*** Begin section ***

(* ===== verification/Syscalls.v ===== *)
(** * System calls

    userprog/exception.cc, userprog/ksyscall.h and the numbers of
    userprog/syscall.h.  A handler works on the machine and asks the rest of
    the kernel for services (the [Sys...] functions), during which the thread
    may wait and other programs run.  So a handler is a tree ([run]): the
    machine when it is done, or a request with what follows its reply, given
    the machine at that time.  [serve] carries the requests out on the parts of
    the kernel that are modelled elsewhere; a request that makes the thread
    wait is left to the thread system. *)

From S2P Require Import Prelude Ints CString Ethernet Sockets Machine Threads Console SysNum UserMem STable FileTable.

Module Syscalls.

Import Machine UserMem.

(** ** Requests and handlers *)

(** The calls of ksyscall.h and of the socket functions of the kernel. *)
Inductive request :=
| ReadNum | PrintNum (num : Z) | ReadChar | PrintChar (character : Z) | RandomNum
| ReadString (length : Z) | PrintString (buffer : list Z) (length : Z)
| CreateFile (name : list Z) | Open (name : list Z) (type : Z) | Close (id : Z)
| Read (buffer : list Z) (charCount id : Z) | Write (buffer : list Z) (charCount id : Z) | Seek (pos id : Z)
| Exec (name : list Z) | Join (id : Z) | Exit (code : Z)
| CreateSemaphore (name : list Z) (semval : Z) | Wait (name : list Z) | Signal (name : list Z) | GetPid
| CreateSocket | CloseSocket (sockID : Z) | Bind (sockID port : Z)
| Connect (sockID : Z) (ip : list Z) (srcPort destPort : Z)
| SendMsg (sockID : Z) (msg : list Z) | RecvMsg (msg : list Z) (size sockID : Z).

*** End section ***
*** Begin section ***

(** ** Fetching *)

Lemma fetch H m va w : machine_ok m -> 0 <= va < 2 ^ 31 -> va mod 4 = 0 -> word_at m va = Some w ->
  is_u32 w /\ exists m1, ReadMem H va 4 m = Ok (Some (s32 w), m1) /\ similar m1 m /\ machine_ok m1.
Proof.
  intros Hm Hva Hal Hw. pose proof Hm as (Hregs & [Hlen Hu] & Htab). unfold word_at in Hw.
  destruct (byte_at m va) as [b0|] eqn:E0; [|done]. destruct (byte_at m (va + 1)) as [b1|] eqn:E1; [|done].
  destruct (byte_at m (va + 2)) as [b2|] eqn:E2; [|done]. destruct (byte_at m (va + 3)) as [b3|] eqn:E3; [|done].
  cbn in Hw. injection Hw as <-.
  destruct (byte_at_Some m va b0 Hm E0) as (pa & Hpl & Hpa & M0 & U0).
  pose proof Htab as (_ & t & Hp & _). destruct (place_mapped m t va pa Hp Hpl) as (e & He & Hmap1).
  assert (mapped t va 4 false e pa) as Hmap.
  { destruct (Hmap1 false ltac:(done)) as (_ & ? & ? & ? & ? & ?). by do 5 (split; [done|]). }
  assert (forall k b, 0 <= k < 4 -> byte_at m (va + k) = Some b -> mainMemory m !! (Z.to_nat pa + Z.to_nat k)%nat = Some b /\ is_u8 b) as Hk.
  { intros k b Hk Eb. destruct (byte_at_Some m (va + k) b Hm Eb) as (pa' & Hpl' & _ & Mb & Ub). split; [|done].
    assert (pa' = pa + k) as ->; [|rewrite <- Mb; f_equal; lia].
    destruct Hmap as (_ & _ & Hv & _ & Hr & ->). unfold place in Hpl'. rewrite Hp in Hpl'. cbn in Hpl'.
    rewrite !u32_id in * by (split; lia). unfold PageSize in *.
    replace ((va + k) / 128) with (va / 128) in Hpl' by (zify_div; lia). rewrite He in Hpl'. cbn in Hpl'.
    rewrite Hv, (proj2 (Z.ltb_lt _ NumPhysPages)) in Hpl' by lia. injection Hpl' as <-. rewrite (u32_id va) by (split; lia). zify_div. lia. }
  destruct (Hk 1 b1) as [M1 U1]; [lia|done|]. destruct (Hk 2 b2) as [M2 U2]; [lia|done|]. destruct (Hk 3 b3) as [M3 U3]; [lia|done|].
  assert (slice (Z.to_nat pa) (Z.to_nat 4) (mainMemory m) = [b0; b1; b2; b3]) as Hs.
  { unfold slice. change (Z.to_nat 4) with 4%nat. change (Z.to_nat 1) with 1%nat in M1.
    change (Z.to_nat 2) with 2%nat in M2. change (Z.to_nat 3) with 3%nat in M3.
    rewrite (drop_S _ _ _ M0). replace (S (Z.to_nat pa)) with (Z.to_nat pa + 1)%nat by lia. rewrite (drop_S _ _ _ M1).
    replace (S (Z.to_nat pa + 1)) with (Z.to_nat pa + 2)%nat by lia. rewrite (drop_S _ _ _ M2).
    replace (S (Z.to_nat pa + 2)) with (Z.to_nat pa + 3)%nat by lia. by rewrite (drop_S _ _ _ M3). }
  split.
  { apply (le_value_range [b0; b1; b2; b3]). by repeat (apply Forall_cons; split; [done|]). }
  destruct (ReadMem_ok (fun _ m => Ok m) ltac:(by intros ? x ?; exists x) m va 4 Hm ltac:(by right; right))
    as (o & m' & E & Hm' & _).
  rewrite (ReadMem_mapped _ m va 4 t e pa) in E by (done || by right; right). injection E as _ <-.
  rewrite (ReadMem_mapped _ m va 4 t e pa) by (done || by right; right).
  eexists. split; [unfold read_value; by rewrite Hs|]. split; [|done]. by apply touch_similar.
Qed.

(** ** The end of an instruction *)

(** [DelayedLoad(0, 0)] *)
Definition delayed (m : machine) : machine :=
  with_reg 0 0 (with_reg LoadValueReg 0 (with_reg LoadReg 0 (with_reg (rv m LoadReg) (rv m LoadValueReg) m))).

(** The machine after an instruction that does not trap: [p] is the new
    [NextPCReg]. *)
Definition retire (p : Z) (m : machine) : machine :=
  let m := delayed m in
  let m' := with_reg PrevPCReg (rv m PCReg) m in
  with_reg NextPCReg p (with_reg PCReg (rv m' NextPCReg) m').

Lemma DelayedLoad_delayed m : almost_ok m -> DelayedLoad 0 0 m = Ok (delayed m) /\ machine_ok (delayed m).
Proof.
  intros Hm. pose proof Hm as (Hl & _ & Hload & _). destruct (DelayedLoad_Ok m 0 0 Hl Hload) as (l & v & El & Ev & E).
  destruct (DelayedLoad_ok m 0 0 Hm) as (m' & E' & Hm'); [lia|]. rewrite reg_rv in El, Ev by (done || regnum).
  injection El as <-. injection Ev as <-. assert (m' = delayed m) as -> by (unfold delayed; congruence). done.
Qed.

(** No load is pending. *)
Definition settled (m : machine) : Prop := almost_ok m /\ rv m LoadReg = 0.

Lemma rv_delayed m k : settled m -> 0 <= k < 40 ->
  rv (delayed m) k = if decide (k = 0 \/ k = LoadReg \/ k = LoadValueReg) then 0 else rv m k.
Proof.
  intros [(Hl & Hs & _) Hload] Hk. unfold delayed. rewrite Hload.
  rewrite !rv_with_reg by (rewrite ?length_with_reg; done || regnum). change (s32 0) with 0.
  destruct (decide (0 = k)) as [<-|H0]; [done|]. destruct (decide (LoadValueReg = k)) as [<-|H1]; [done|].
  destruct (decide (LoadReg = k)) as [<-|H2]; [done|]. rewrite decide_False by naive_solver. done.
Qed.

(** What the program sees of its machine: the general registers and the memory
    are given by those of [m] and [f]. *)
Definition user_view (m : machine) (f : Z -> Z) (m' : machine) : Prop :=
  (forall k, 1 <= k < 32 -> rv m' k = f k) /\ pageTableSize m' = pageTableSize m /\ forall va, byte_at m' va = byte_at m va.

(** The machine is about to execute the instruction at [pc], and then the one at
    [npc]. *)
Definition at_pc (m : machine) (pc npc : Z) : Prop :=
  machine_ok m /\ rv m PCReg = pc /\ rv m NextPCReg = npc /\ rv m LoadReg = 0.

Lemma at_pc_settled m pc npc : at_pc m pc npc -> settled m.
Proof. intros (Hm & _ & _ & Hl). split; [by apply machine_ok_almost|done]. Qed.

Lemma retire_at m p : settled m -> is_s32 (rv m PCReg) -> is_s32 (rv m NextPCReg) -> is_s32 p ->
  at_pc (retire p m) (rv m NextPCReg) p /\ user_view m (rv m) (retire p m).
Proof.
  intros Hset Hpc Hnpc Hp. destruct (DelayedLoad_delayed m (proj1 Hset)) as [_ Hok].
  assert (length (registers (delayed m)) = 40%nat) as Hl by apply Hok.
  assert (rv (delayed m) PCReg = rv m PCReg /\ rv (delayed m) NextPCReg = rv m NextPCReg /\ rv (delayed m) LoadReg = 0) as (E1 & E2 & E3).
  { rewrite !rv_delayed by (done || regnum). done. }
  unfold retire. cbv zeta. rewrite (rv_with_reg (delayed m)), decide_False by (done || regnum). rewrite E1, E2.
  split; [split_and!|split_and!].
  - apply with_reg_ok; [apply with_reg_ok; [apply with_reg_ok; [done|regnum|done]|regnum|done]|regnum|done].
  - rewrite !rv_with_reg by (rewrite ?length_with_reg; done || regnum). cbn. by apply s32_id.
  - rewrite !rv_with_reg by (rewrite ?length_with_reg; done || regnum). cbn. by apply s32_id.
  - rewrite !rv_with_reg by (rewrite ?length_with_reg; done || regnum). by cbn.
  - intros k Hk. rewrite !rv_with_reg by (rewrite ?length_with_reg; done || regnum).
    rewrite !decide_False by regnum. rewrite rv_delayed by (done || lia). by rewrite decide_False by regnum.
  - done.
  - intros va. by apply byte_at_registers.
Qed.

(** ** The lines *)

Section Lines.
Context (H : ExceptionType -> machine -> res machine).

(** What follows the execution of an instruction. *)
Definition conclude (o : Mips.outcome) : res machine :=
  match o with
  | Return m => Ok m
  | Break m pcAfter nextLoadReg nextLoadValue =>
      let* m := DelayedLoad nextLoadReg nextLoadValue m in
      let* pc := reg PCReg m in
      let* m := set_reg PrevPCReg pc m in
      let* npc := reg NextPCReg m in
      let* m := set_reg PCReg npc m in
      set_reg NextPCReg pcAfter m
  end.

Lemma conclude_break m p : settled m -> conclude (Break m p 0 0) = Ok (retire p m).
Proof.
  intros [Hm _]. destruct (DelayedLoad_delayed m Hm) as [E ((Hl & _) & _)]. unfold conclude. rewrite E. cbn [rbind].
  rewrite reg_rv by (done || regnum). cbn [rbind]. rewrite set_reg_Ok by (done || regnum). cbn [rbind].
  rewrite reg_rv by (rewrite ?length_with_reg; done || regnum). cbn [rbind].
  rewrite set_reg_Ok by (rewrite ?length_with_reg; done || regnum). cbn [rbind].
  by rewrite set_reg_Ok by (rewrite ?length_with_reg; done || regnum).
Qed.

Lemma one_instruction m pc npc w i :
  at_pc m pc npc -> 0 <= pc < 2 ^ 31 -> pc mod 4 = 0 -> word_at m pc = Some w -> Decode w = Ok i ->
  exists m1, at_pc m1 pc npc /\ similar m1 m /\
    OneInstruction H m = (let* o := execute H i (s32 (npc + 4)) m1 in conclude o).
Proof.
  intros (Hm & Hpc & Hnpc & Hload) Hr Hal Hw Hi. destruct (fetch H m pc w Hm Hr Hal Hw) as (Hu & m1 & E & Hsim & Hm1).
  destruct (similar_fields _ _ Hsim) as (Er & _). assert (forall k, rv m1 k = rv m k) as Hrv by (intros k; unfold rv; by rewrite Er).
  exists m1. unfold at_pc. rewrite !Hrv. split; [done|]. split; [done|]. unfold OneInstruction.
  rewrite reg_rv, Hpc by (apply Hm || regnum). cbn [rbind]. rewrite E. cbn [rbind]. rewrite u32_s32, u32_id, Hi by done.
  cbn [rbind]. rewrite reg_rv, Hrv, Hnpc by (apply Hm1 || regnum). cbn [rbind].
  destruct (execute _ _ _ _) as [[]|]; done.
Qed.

*** End section ***

- [TASK STATEMENT] Would you output, from the records above, exactly the run of lines that starts at the line containing "Definition user_view (m" and ends at the line containing "- apply with_reg_ok;", and only that run?

- [WRITTEN REPLY]
Definition user_view (m : machine) (f : Z -> Z) (m' : machine) : Prop :=
  (forall k, 1 <= k < 32 -> rv m' k = f k) /\ pageTableSize m' = pageTableSize m /\ forall va, byte_at m' va = byte_at m va.

(** The machine is about to execute the instruction at [pc], and then the one at
    [npc]. *)
Definition at_pc (m : machine) (pc npc : Z) : Prop :=
  machine_ok m /\ rv m PCReg = pc /\ rv m NextPCReg = npc /\ rv m LoadReg = 0.

Lemma at_pc_settled m pc npc : at_pc m pc npc -> settled m.
Proof. intros (Hm & _ & _ & Hl). split; [by apply machine_ok_almost|done]. Qed.

Lemma retire_at m p : settled m -> is_s32 (rv m PCReg) -> is_s32 (rv m NextPCReg) -> is_s32 p ->
  at_pc (retire p m) (rv m NextPCReg) p /\ user_view m (rv m) (retire p m).
Proof.
  intros Hset Hpc Hnpc Hp. destruct (DelayedLoad_delayed m (proj1 Hset)) as [_ Hok].
  assert (length (registers (delayed m)) = 40%nat) as Hl by apply Hok.
  assert (rv (delayed m) PCReg = rv m PCReg /\ rv (delayed m) NextPCReg = rv m NextPCReg /\ rv (delayed m) LoadReg = 0) as (E1 & E2 & E3).
  { rewrite !rv_delayed by (done || regnum). done. }
  unfold retire. cbv zeta. rewrite (rv_with_reg (delayed m)), decide_False by (done || regnum). rewrite E1, E2.
  split; [split_and!|split_and!].
  - apply with_reg_ok; [apply with_reg_ok; [apply with_reg_ok; [done|regnum|done]|regnum|done]|regnum|done].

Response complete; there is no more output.